Agriculture completes the picture. Komdigi explicitly included agriculture among the sectors that can benefit from AI in Papua, alongside education, health, tourism, and cultural preservation. For local farmers and agribusiness operators, better connectivity can support weather data, market access, digital advisory tools, and supply chain coordination. If Indosat is serious about a three-sector rollout in Jayapura, agriculture is a credible third pillar because it connects digital infrastructure to livelihoods, not just to screens.
What This Means For Indosat And Indonesia's Digital Economy
Strategically, the AI-RAN move fits a broader industry shift. Telecom operators are under pressure to monetize 5G, reduce network inefficiencies, and prepare for AI-native services. Indosat’s partnership with Nokia suggests it wants to be seen not as a passive carrier of traffic, but as an active enabler of AI infrastructure. That positioning is valuable in a market where future growth will depend on who can turn coverage into actual digital usage.
For Indonesia, the bigger point is regional balance. The country has talked for years about narrowing the digital divide between western and eastern regions. The Jayapura AI-RAN narrative gives that ambition a concrete technical form. If the network upgrade works as intended, it could improve the quality of access in Papua while also testing whether AI-driven telecom infrastructure can support public services and local economic activity outside the main urban centers.

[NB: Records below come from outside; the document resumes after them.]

(* ===== verification/PmmScan.v ===== *)
(** Runs of pages taken out of the bitmap of [Pmm]: the scans and what they find,
    and one round of an allocation of any number of pages. *)
From Stdlib Require Import ZifyBool.
From S2P Require Import Prelude Pmm PmmTree PmmAlloc PmmSeed.
From stdpp Require Import list gmap.
Local Open Scope Z_scope.
Local Open Scope kernel_scope.

Module PmmScan.
Import Pmm PmmTree PmmAlloc PmmSeed.

(** ** Memory of used pages *)

Lemma linked_mem st B m : linked st B -> (forall i k o, B !! i = Some k -> 0 <= o < 4096 -> m (fr i + o) = mem st (fr i + o)) -> linked (set_mem m st) B.
Proof.
  intros [S I [L [M Nd H Lk Hd]] Hh] E. constructor; [by destruct S|done| |done]. exists L. constructor; try done.
  - intros n k R. eapply links_ext; [by apply Lk|]. intros f (i & -> & Bi & _)%M; [|done]. split; eapply E; done.
  - intros i k Bi. cbn. unfold order_off, magic_off. rewrite !(E i k) by (done || lia). by apply Hd.
Qed.
Lemma pool_mem st B m : pool st B -> (forall i o, free_page st i -> 0 <= o < 4096 -> m (fr i + o) = mem st (fr i + o)) -> pool (set_mem m st) B.
Proof.
  intros P E. pose proof P as [[K T] F N R]. constructor; [|done..]. split; [|done]. apply linked_mem; [done|]. intros i k o Bi Ho. apply E; [|done]. by eapply (tree_free st B 0 0).
Qed.
Lemma page_offset i j o n : 0 <= o < 4096 -> (fr i <=? fr j + o) && (fr j + o <? fr i + n * PAGE_SIZE) = within i n j.
Proof. intros Ho. unfold fr, PAGE_SIZE, within. lia. Qed.
Lemma pool_fill st B i n v : pool st B -> (forall j, i <= j < i + n -> ~ free_page st j) -> pool (fill (fr i) n v st) B.
Proof. intros P U. apply pool_mem; [done|]. intros j o Fj Ho. rewrite page_offset by done. destruct (within i n j) eqn:W; [|done]. apply within_in in W. by destruct (U j W). Qed.
Lemma pool_cursor st B c : pool st B -> 0 <= c -> pool (set_cursor c st) B.
Proof. intros [[[[] I L H] T] F N R] Hc. constructor; done. Qed.
Definition zeroed (st : pmm) (i n : Z) : Prop := forall j o, i <= j < i + n -> 0 <= o < 4096 -> mem st (fr j + o) = 0.
Lemma fill_zeroed st i n : zeroed (fill (fr i) n 0 st) i n.
Proof. intros j o Hj Ho. cbn. rewrite page_offset by done. by rewrite (proj2 (within_in i n j)). Qed.
Lemma took_used st st' i n j : took st st' i n -> i <= j < i + n -> ~ free_page st' j.
Proof. intros T Hj [X F]. rewrite (tk_bits _ _ _ _ T) in F by lia. rewrite (proj2 (within_in i n j) Hj), orb_true_r in F. done. Qed.
Lemma took_fill st st' i n v : took st st' i n -> took st (fill (fr i) n v st') i n.
Proof.
  intros [K W B R M]. constructor; [|done..|].
  - by rewrite kept_iff in *.
  - intros j o Ho Nf. cbn. rewrite page_offset by done. destruct (within i n j) eqn:X; [|by apply M]. apply within_in in X. by destruct Nf; apply W.
Qed.
Lemma took_cursor st st' i n c : took st st' i n -> took st (set_cursor c st') i n.
Proof. intros [K W B R M]. constructor; try done. by rewrite kept_iff in *. Qed.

Investors will likely watch two things closely. First, whether Indosat can execute the rollout without operational slippage. Second, whether the company can convert network modernization into higher-value services. That is the real commercial test. A stronger network is important, but a stronger business case is what ultimately justifies the investment. The current AI-RAN plan suggests Indosat believes both outcomes are possible.
Conclusion
Indosat’s AI-RAN agenda is more than a telecom upgrade. It is a bet that advanced network architecture can help unlock real digital inclusion in places like Jayapura, while preparing the company for a more AI-driven future. The combination of 5G rollout, AI-RAN readiness, and Papua-focused use cases shows a strategy that is as much about social reach as it is about technical scale. If Indosat executes well, Jayapura could become a reference point for how Indonesia bridges network ambition and local impact.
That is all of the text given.